### Activity
Show every line of the data below that includes the word "cached".

═══

(** ** C10: the ref-designator read on a fresh address *)

(** C10: on the address constructed from an empty input, from an input
    that ends with the separator, or from an input whose trailing token
    does not match the ref-designator pattern, [format_refdes] raises
    [AttributeError]: the flag is clear, nothing is recomputed, and
    [_seg_str] was never assigned. *)
Theorem format_refdes_unassigned (s : string) (x : X12Path) :
  __init__ s = Return x ->
  s = "" \/ Py.endswith "/" s = true \/ matches_refdes (trailing_token s) = false ->
  _dirty x = false /\ _seg_str x = None /\
  format_refdes x = Raise (AttributeError "_seg_str").
Proof.
  intros Hinit Hs.
  destruct (init_cache s x Hinit) as (Hd & _ & Hseg).
  specialize (Hseg Hs). repeat split; trivial.
  unfold format_refdes. now rewrite Hd, Hseg.
Qed.

Lemma format_refdes_unassigned_witness :
  (__init__ "" = Return (mkX12Path None None None None (Some true) "" false [] None) /\
   format_refdes (mkX12Path None None None None (Some true) "" false [] None)
   = Raise (AttributeError "_seg_str")) /\
  (__init__ "/AB/" = Return (mkX12Path None None None None (Some false) "/AB" false ["AB"] None) /\
   Py.endswith "/" "/AB/" = true /\
   format_refdes (mkX12Path None None None None (Some false) "/AB" false ["AB"] None)
   = Raise (AttributeError "_seg_str")) /\
  (__init__ "/LOOP_1/LOOP_2" =
     Return (mkX12Path None None None None (Some false) "/LOOP_1/LOOP_2" false
               ["LOOP_1"; "LOOP_2"] None) /\
   matches_refdes (trailing_token "/LOOP_1/LOOP_2") = false /\
   format_refdes (mkX12Path None None None None (Some false) "/LOOP_1/LOOP_2" false
                    ["LOOP_1"; "LOOP_2"] None)
   = Raise (AttributeError "_seg_str")).
Proof.
  split; [|split].
  - split; [reflexivity|].
    apply (format_refdes_unassigned ""); [reflexivity|now left].
  - split; [reflexivity|]. split; [reflexivity|].
    apply (format_refdes_unassigned "/AB/"); [reflexivity|right; now left].
  - split; [reflexivity|]. split; [reflexivity|].
    apply (format_refdes_unassigned "/LOOP_1/LOOP_2"); [reflexivity|right; now right].
Defined.

(** The round trip of C7 goes through the cached string, which is the
    input itself.  Through the recomputed string it can fail: ["AB00"]
    is recomputed as ["AB"], which parses without the element index. *)
Remark round_trip_recomputed_differs :
  exists a a' : X12Path,
    __init__ "AB00" = Return a /\ fst (fm_path a) = "AB" /\
    __init__ (fst (fm_path a)) = Return a' /\ __eq__ a' a = false.
Proof. eexists; eexists. repeat split. Qed.

(** * Further properties of the code *)

(** ** Equality and inequality *)

Lemma same_fields_sym (x y : X12Path) : same_fields x y -> same_fields y x.
Proof. unfold same_fields; intuition congruence. Qed.

Lemma same_fields_trans (x y z : X12Path) :
  same_fields x y -> same_fields y z -> same_fields x z.
Proof. unfold same_fields; intuition congruence. Qed.

Lemma eq_sym_path (x y : X12Path) : __eq__ x y = __eq__ y x.
Proof.
  apply Bool.eq_true_iff_eq. rewrite !eq_same_fields.
  split; apply same_fields_sym.
Qed.

(** X1: [__eq__] is an equivalence relation on addresses, it does not
    look at the cached string, the flag or the stored ref-designator, and
    [__ne__] holds exactly when one of the six fields differs. *)
Theorem eq_is_equivalence :
  (forall x, __eq__ x x = true) /\
  (forall x y, __eq__ x y = __eq__ y x) /\
  (forall x y z, __eq__ x y = true -> __eq__ y z = true -> __eq__ x z = true) /\
  (forall x p d r,
     __eq__ (mkX12Path (_seg_id x) (_id_val x) (_ele_idx x) (_subele_idx x)
               (_relative x) p d (_loop_list x) r) x = true) /\
  (forall x y, __ne__ x y = true <-> ~ same_fields x y).
Proof.
  split; [exact eq_refl_path|]. split; [exact eq_sym_path|]. split; [|split].
  - intros x y z Hxy Hyz. apply eq_same_fields.
    apply (same_fields_trans x y z); now apply eq_same_fields.
  - intros x p d r. apply eq_same_fields. repeat split.
  - intros x y. unfold __ne__. cbv zeta. rewrite negb_true_iff.
    rewrite <- eq_same_fields. destruct (__eq__ x y); split; congruence.
Qed.

(** ** The cache *)









(** X4: on a fresh address whose trailing token matched the pattern,
    [format_refdes] returns that token as it was written in the input,
    and leaves the object as it is. *)
Theorem format_refdes_fresh (s : string) (x : X12Path) :
  __init__ s = Return x ->
  trailing_token s <> "" ->
  matches_refdes (trailing_token s) = true ->
  format_refdes x = Return (trailing_token s, x).
Proof.
  intros Hinit Ht Hm.
  assert (Hs : s <> "") by (intros ->; now apply Ht).
  rewrite (init_tokens s Hs) in Hinit. cbv zeta in Hinit.
  apply String.eqb_neq in Ht. rewrite Ht in Hinit.
  unfold matches_refdes in Hm.
  destruct (Re.search RX_PATH (trailing_token s)) as [m|]; [|discriminate].
  destruct (limit_error _ m); [discriminate|].
  destruct (_ && _)%bool; [discriminate|].
  destruct (_ && _)%bool; [discriminate|].
  injection Hinit as <-. reflexivity.
Qed.

Lemma format_refdes_fresh_witness :
  __init__ "/LOOP_1/AB01-01" =
    Return (mkX12Path (Some "AB") None (Some 1%Z) (Some 1%Z) (Some false)
              "/LOOP_1/AB01-01" false ["LOOP_1"] (Some "AB01-01")) /\
  trailing_token "/LOOP_1/AB01-01" <> "" /\
  matches_refdes (trailing_token "/LOOP_1/AB01-01") = true /\
  format_refdes (mkX12Path (Some "AB") None (Some 1%Z) (Some 1%Z) (Some false)
                   "/LOOP_1/AB01-01" false ["LOOP_1"] (Some "AB01-01"))
  = Return (trailing_token "/LOOP_1/AB01-01",
            mkX12Path (Some "AB") None (Some 1%Z) (Some 1%Z) (Some false)
              "/LOOP_1/AB01-01" false ["LOOP_1"] (Some "AB01-01")).
Proof.
  split; [reflexivity|]. split; [discriminate|]. split; [reflexivity|].
  apply (format_refdes_fresh "/LOOP_1/AB01-01"); [reflexivity|discriminate|reflexivity].
Defined.

(** ** Containment as an order on canonical strings *)

Lemma child_iff (root child : string) :
  _is_child_path root child = true <->
  (String.length root < String.length child)%nat /\ exists t, child = root ++ t.
Proof.
  unfold _is_child_path.
  now rewrite andb_true_iff, Nat.ltb_lt, Z.eqb_eq, find_zero, startswith_app.
Qed.

Lemma length_append (a b : string) :
  String.length (a ++ b) = (String.length a + String.length b)%nat.
Proof. induction a as [|c a IH]; simpl; [reflexivity|now rewrite IH]. Qed.

(** X5: [is_child_path] is [_is_child_path] on the canonical string, and
    that test is a strict order on strings: no string is a child of
    itself, two strings are never children of each other, and a child of a
    child is a child. *)
Theorem child_path_strict_order :
  (forall x c, fst (is_child_path x c) = _is_child_path (fst (format x)) c) /\
  (forall a, _is_child_path a a = false) /\
  (forall a b, _is_child_path a b = true -> _is_child_path b a = false) /\
  (forall a b c, _is_child_path a b = true -> _is_child_path b c = true ->
                 _is_child_path a c = true).
Proof.
  split; [|split; [|split]].
  - intros x c. unfold is_child_path, _is_child_path. now destruct (format x).
  - intros a. unfold _is_child_path. now rewrite Nat.ltb_irrefl.
  - intros a b H. apply child_iff in H. destruct H as [Hlt _].
    unfold _is_child_path.
    assert (E : Nat.ltb (String.length b) (String.length a) = false)
      by (apply Nat.ltb_ge; lia).
    now rewrite E.
  - intros a b c Hab Hbc. apply child_iff in Hab, Hbc. apply child_iff.
    destruct Hab as [Hl1 [t ->]], Hbc as [Hl2 [u ->]].
    split; [lia|]. exists (t ++ u). apply append_assoc.
Qed.

(** ** Splitting and joining on the separator *)

Lemma split_app_sep (a b : string) :
  Py.split "/" (a ++ String "/" b) = (Py.split "/" a ++ Py.split "/" b)%list.
Proof.
  induction a as [|c a IH]; [reflexivity|].
  cbn [String.append Py.split]. rewrite IH.
  pose proof (split_not_nil "/" a) as Hne.
  destruct (Ascii.eqb c "/"); [reflexivity|].
  destruct (Py.split "/" a); [contradiction|reflexivity].
Qed.

Lemma split_no_sep (s : string) : no_sep s = true -> Py.split "/" s = [s].
Proof.
  induction s as [|c s IH]; [reflexivity|]. cbn [no_sep Py.split].
  intros H. apply andb_true_iff in H. destruct H as [Hc Hs].
  apply negb_true_iff in Hc. rewrite Hc, (IH Hs). reflexivity.
Qed.

Lemma split_pieces_no_sep (s : string) :
  Forall (fun l => no_sep l = true) (Py.split "/" s).
Proof.
  induction s as [|c s IH]; [repeat constructor|]. cbn [Py.split].
  destruct (Ascii.eqb c "/") eqn:Ec.
  - constructor; [reflexivity|exact IH].
  - destruct (Py.split "/" s) as [|h t]; [repeat constructor; cbn; now rewrite Ec|].
    inversion IH as [|? ? Hh Ht]; subst.
    constructor; [cbn; now rewrite Ec, Hh|exact Ht].
Qed.

Lemma join_split (s : string) : Py.join "/" (Py.split "/" s) = s.
Proof.
  unfold Py.join. induction s as [|c s IH]; [reflexivity|]. cbn [Py.split].
  pose proof (split_not_nil "/" s) as Hne.
  destruct (Ascii.eqb_spec c "/") as [->|Hc].
  - destruct (Py.split "/" s) as [|h t]; [contradiction|].
    cbn [String.concat] in *. now rewrite IH.
  - destruct (Py.split "/" s) as [|h t]; [contradiction|].
    destruct t; cbn [String.concat String.append] in *; now rewrite IH.
Qed.

(** ** [append] and [pop_loop] *)

(** X6: [append] always adds at least one loop (the empty suffix adds an
    empty loop), and two appends are one append of the two suffixes joined
    by the separator. *)
Theorem append_compose (x : X12Path) (a b : string) :
  (List.length (_loop_list x) < List.length (_loop_list (append x a)))%nat /\
  _loop_list (append x "") = (_loop_list x ++ [""])%list /\
  append (append x a) b = append x (a ++ String "/" b).
Proof.
  split; [|split].
  - unfold append. cbn. rewrite length_app.
    pose proof (split_not_nil "/" a). destruct (Py.split "/" a); [contradiction|cbn; lia].
  - reflexivity.
  - unfold append. cbn. now rewrite split_app_sep, app_assoc.
Qed.

(** X7: [pop_loop] right after [append] never raises; on an address that
    had no loops, appending a suffix without separator and popping gives
    the suffix back and leaves the six fields as they were. *)
Theorem pop_after_append (x : X12Path) (suffix : string) :
  (exists l x', pop_loop (append x suffix) = Return (l, x')) /\
  (_loop_list x = [] -> no_sep suffix = true ->
   exists x', pop_loop (append x suffix) = Return (suffix, x') /\ same_fields x' x).
Proof.
  split.
  - unfold pop_loop, append. cbn.
    pose proof (split_not_nil "/" suffix) as Hne.
    destruct (_loop_list x) as [|l ls]; cbn.
    + destruct (Py.split "/" suffix) as [|h t]; [contradiction|]. cbn. eauto.
    + eauto.
  - intros Hl Hs. unfold pop_loop, append. cbn.
    rewrite Hl, (split_no_sep _ Hs). cbn.
    eexists. split; [reflexivity|]. unfold same_fields. cbn. now rewrite Hl.
Qed.

(** ** Inputs that end with the separator *)

Lemma endswith_app_sep (s : string) : Py.endswith "/" (s ++ "/") = true.
Proof.
  induction s as [|c s IH]; [reflexivity|].
  cbn [String.append Py.endswith]. destruct (s ++ "/") eqn:E; [|exact IH].
  destruct s; discriminate.
Qed.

═══

### Written answer
(** The round trip of C7 goes through the cached string, which is the
    look at the cached string, the flag or the stored ref-designator, and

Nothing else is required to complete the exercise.